And Now For Something Completely Different
Something that is vastly more important than politics: hockey.
Last week a New Jersey Devils prospect named Patrice Cormier, playing for the Rouyn-Noranda Huskies of the Quebec Major-Junior Hockey League, indulged in some headhunting. He skated off the bench and elbowed opposing player Mikael Tam in the head, leaving Tam convulsing on the ice. Video of the hit and the aftermath:
Tam suffered a “severe head trauma” (I’m guessing that’s hockey injury-list speak for “godawful concussion”) and lost some teeth, but was released from the hospital after about a week.
Now, I am hardly some shrinking violet when it comes to hockey. I deplore efforts to remove or significantly curtail fighting and checking. I also agree with people like Brian Burke that you have to be very careful, when addressing head-shots, that you don’t inadvertantly remove the physicality from the game.

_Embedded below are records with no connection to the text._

(** * lofasm.data_file_info: the directory catalog of LofasmFileInfo

    A shallow embedding of [src/lofasm/data_file_info/data_file_info.py]:
    the class [LofasmFileInfo] scans one directory, files every entry under a
    format, loads or builds the catalog table, computes the columns of the
    new rows with the registered collectors and writes the table back on
    request.

    Conventions of the embedding.
    - A Python [dict] is an association list in insertion order with one
      entry per key ([dict_set] replaces in place, [dict_get] looks a key up).
    - An astropy [Table] is an ordered list of named columns plus its [meta]
      dictionary; a cell is a value or the null (Python [None], a masked cell).
      A column has a type: the one numpy gives the list it was made from, or
      the one the catalog file declares.
    - Effects are a writer over a log of [event]s combined with exceptions:
      a computation returns the events it emitted and either a value or the
      exception it raised.
    - The file system is a record of the queries the program makes
      ([os.listdir], [os.path.isdir], [os.path.isfile], [Table.read]); two
      paths name one file when [os.path.abspath] maps them to one path.
    - The two registries the module imports ([DataFormat._format_list] and
      [InfoCollector._info_name_list]) are not part of this file of the
      repository: they are Section variables. *)

From Stdlib Require Import List String Ascii Bool Arith Lia.
Import ListNotations.
Open Scope string_scope.
Open Scope list_scope.

Set Implicit Arguments.

(* ------------------------------------------------------------------ *)
(** ** Strings and paths *)

Module Path.

(** [s.endswith(suf)]: some suffix of [s] is [suf]. *)
Fixpoint endswith (s suf : string) : bool :=
(s =? suf) ||
match s with
| EmptyString => false
| String _ r => endswith r suf
end.

Definition startswith (s pre : string) : bool := String.prefix pre s.

Definition sep : ascii := "/"%char.

Fixpoint has_sep (s : string) : bool :=
match s with
| EmptyString => false
| String c r => Ascii.eqb c sep || has_sep r
end.

(** [posixpath.join(a, b)] for two components. *)
Definition join (a b : string) : string :=
if startswith b "/" then b
else if (a =? "") || endswith a "/" then a ++ b
else a ++ "/" ++ b.
Lemma field_Uint64 n more :
  0 <= n < 2 ^ 64 ->
  rlp.field rlp.Uint64 (rlp.writeUint n ++ more) = Ok (n, more).
Proof.
  intros Hn. unfold rlp.field.
  destruct (rlp.writeUint n ++ more) eqn:E.
  - apply app_eq_nil in E as [E _]. exfalso. exact (writeUint_nonempty n E).
  - rewrite <- E. apply Uint64_writeUint. exact Hn.
Qed.

Lemma blen_encodeString b : blen b <= blen (rlp.encodeString b).
Proof.
  unfold rlp.encodeString.
  destruct b as [|x [|y t]]; repeat break_match_goal;
    rewrite ?blen_app; unfold blen; simpl length; try lia;
    match goal with |- context [rlp.puthead ?a ?b] =>
      pose proof (Nat2Z.is_nonneg (length (rlp.puthead a b))) end; lia.
Qed.

Lemma EncodeRLP_content msg :
  EncodeRLP msg =
    Ok (rlp.puthead 0xC0 (blen (wire_content (Data msg))) ++ wire_content (Data msg)).
Proof. reflexivity. Qed.

Lemma decode_wire_content d rest :
  0 <= TxData.AccountNonce d < 2 ^ 64 ->
  0 <= TxData.GasLimit d < 2 ^ 64 ->
  blen (wire_content d) < 2 ^ 64 ->
  TxData.decode (rlp.puthead 0xC0 (blen (wire_content d)) ++ wire_content d ++ rest) =
    Ok (d, rest).
Proof.
  intros Hn Hg Hlen. unfold TxData.decode, rlp.List.
  rewrite (Kind_puthead false true)
    by (rewrite ?blen_app; pose proof (blen_nonneg (wire_content d));
        pose proof (blen_nonneg rest); lia).
  cbn [bind]. rewrite firstn_blen_app, skipn_blen_app.
  unfold wire_content in *. rewrite !blen_app in Hlen.
  pose proof (blen_encodeString (TxData.Price d)).
  pose proof (blen_encodeString (TxData.Recipient d)).
  pose proof (blen_encodeString (TxData.Amount d)).
  pose proof (blen_encodeString (TxData.Payload d)).
  pose proof (blen_encodeString (TxData.V d)).
  pose proof (blen_encodeString (TxData.R d)).
  pose proof (blen_encodeString (TxData.S d)).
  pose proof (blen_nonneg (rlp.writeUint (TxData.AccountNonce d))).
  pose proof (blen_nonneg (rlp.writeUint (TxData.GasLimit d))).
  pose proof (blen_nonneg (rlp.encodeString (TxData.Price d))).
  pose proof (blen_nonneg (rlp.encodeString (TxData.Recipient d))).
  pose proof (blen_nonneg (rlp.encodeString (TxData.Amount d))).
  pose proof (blen_nonneg (rlp.encodeString (TxData.Payload d))).
  pose proof (blen_nonneg (rlp.encodeString (TxData.V d))).
  pose proof (blen_nonneg (rlp.encodeString (TxData.R d))).
  pose proof (blen_nonneg (rlp.encodeString (TxData.S d))).
  change (blen []) with 0 in Hlen.
  rewrite field_Uint64 by assumption. cbn [bind].
  rewrite field_Bytes by lia. cbn [bind].
  rewrite field_Uint64 by assumption. cbn [bind].
  rewrite field_Bytes by lia. cbn [bind].
  rewrite field_Bytes by lia. cbn [bind].
  rewrite field_Bytes by lia. cbn [bind].
  rewrite field_Bytes by lia. cbn [bind].
  rewrite field_Bytes by lia. cbn [bind].
  rewrite field_Bytes by lia. cbn [bind].
  destruct d; reflexivity.
Qed.

Lemma blen_puthead_headsize tag size :
  blen (rlp.puthead tag size) = rlp.headsize size.
Proof.
  unfold rlp.puthead, rlp.headsize. destruct (size <? 56); [reflexivity|].
  unfold blen. simpl length. lia.
Qed.

(** A string that starts with a zero byte is not decoded as an integer. *)
Lemma Uint64_leading_zero inList t rest :
  blen (Byte.x00 :: t) < 2 ^ 64 ->
  rlp.Uint64 inList (rlp.encodeString (Byte.x00 :: t) ++ rest) = Err ErrCanonInt \/
  rlp.Uint64 inList (rlp.encodeString (Byte.x00 :: t) ++ rest) = Err ErrUintOverflow.
Proof.
  intros Hb. pose proof (blen_nonneg rest) as Hr. destruct t as [|y t].
  - left. unfold rlp.Uint64, rlp.Kind. cbn.
    destruct (Z.ltb_spec (blen rest) 0); [lia|reflexivity].
  - unfold rlp.encodeString. rewrite <- app_assoc. unfold rlp.Uint64.
    rewrite (Kind_puthead inList false)
      by (rewrite ?blen_app; pose proof (blen_nonneg (Byte.x00 :: y :: t)); lia).
    cbn [bind].
    destruct (Z.ltb_spec 8 (blen (Byte.x00 :: y :: t))); [right; reflexivity|left].
    unfold rlp.readUint.
    assert (2 <= blen (Byte.x00 :: y :: t)) by (unfold blen; simpl length; lia).
    destruct (Z.eqb_spec (blen (Byte.x00 :: y :: t)) 0); [lia|].
    destruct (Z.eqb_spec (blen (Byte.x00 :: y :: t)) 1); [lia|].
    destruct (Z.ltb_spec (blen ((Byte.x00 :: y :: t) ++ rest)) (blen (Byte.x00 :: y :: t)));
      [rewrite blen_app in *; lia|].
    rewrite firstn_blen_app. reflexivity.
Qed.

Lemma DecodeRLP_list fresh c rest :
  blen c < 2 ^ 64 ->
  DecodeRLP fresh (rlp.puthead 0xC0 (blen c) ++ c ++ rest) =
    '(d, s') <- TxData.decode (rlp.puthead 0xC0 (blen c) ++ c ++ rest) ;;
    Ok (mkMsg d (rlp.ListSize (blen c)) (hash fresh) (from fresh), s').
Proof.
  intros Hc. unfold DecodeRLP.
  rewrite (Kind_puthead false true)
    by (rewrite ?blen_app; pose proof (blen_nonneg c); pose proof (blen_nonneg rest); lia).
  reflexivity.
Qed.

Lemma decode_list c rest :
  blen c < 2 ^ 64 ->
  rlp.List (rlp.puthead 0xC0 (blen c) ++ c ++ rest) = Ok (c, rest).
Proof.
  intros Hc. unfold rlp.List.
  rewrite (Kind_puthead false true)
    by (rewrite ?blen_app; pose proof (blen_nonneg c); pose proof (blen_nonneg rest); lia).
  cbn [bind]. rewrite firstn_blen_app, skipn_blen_app. reflexivity.
Qed.
(** * cryptofiend: the exchange abstraction core

    A shallow embedding of the exchange drivers of cryptofiend
    (Binance, Liqui, Gemini, Kraken wrappers) and the properties their
    specification states about them: order-ID parsing on cancel, the
    limits accessors, the order-status normaliser, the get-or-update
    orderbook pattern, the nonce sequencing of signed requests, the
    credentials check, rate-limit fallback in [GetOrders], the session
    registry and the display of currency pairs.

    Conventions.  Go's [int64] and [int32] are [Z]; where the code can
    wrap, the wrap-around is written out ([Go.int64]).  A Go [string] is
    a [string] (a sequence of bytes).  A Go [error] is [option error]
    with [None] for [nil].  A function that can [panic] returns an
    [outcome].  Go maps are stdpp's [gmap]; a pointer stored in a map is
    modelled by what it points to, or by a location into an explicit
    heap where the code shares the object. *)

From Stdlib Require Import ZArith QArith List Ascii String Bool Lia.
From Stdlib Require Import DecimalString DecimalPos DecimalZ.
From stdpp Require Import gmap strings list fin_maps sorting.

Open Scope string_scope.
Open Scope Z_scope.

(** ** Go: the parts of the language and of its standard library the drivers use *)

Module Go.

Definition MaxInt64 : Z := 9223372036854775807.
Definition MinInt64 : Z := -9223372036854775808.
Definition MaxUint64 : Z := 18446744073709551615.

(** Two's-complement truncation of an integer to [int64]. *)
Definition int64 (z : Z) : Z := (z + 2 ^ 63) mod 2 ^ 64 - 2 ^ 63.

(** Truncation to [uint64]. *)
Definition uint64 (z : Z) : Z := z mod 2 ^ 64.

(** [strconv.ErrSyntax] and [strconv.ErrRange]. *)
Inductive numErr : Type := ErrSyntax | ErrRange.

(** Go error values.  [WarningHTTPRequestRateLimited] is the value the
    function of that name in package [exchange] returns: one value,
    compared with [==].  [ExternalError] stands for every error produced
    outside the drivers (transport, JSON, exchange payloads). *)
Inductive error : Type :=
| NumError (Func Num : string) (Err : numErr)
| WarningHTTPRequestRateLimited
| WarningAuthenticatedRequestWithoutCredentialsSet (exchName : string)
| errorsNew (text : string)
| ExternalError (text : string).

#[global] Instance numErr_eq_dec : EqDecision numErr.
Proof. solve_decision. Defined.

#[global] Instance error_eq_dec : EqDecision error.
Proof. solve_decision. Defined.

(** A call either returns or panics. *)
Inductive outcome (A : Type) : Type :=
| Returned (a : A)
| Panicked (msg : string).
Arguments Returned {A} a.
Arguments Panicked {A} msg.

(** Stateful code: a function from the state before to the outcome and
    the state after. *)
Definition M (S A : Type) : Type := S → outcome A * S.

Definition ret {S A} (a : A) : M S A := λ s, (Returned a, s).
Definition bind {S A B} (m : M S A) (f : A → M S B) : M S B :=
  λ s, match m s with
       | (Returned a, s') => f a s'
       | (Panicked msg, s') => (Panicked msg, s')
       end.
Definition panic {S A} (msg : string) : M S A := λ s, (Panicked msg, s).
Definition get {S} : M S S := λ s, (Returned s, s).
Definition put {S} (s : S) : M S unit := λ _, (Returned tt, s).
Definition modify {S} (f : S → S) : M S unit := λ s, (Returned tt, f s).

But this kind of thing is completely beyond the pale, and should not be tolerated. In the old days it wouldn’t have been: there was no instigator penalty, and Cormier would have deservedly gotten the unholy crap beaten out of him by Tam’s teammates. Now, anybody trying to exact a little frontier justice puts their team a man down for two minutes, and so we have to tolerate the hockey Wheel of Discpline, in which the optics matter more than the facts.
If you really want to discourage headhunting, there are two ways to accomplish it. Either get rid of the instigator rule, or expel asswipes like Patrice Cormier from the game permanently. Once a few Patrice Cormiers are forced to make a living by flipping burgers or retiling gas station restrooms than by playing hockey, the rest will get the hint.
The invaluable Down Goes Brown has top-secret documents pilfered from the desk of league disciplinarian Colin Campbell.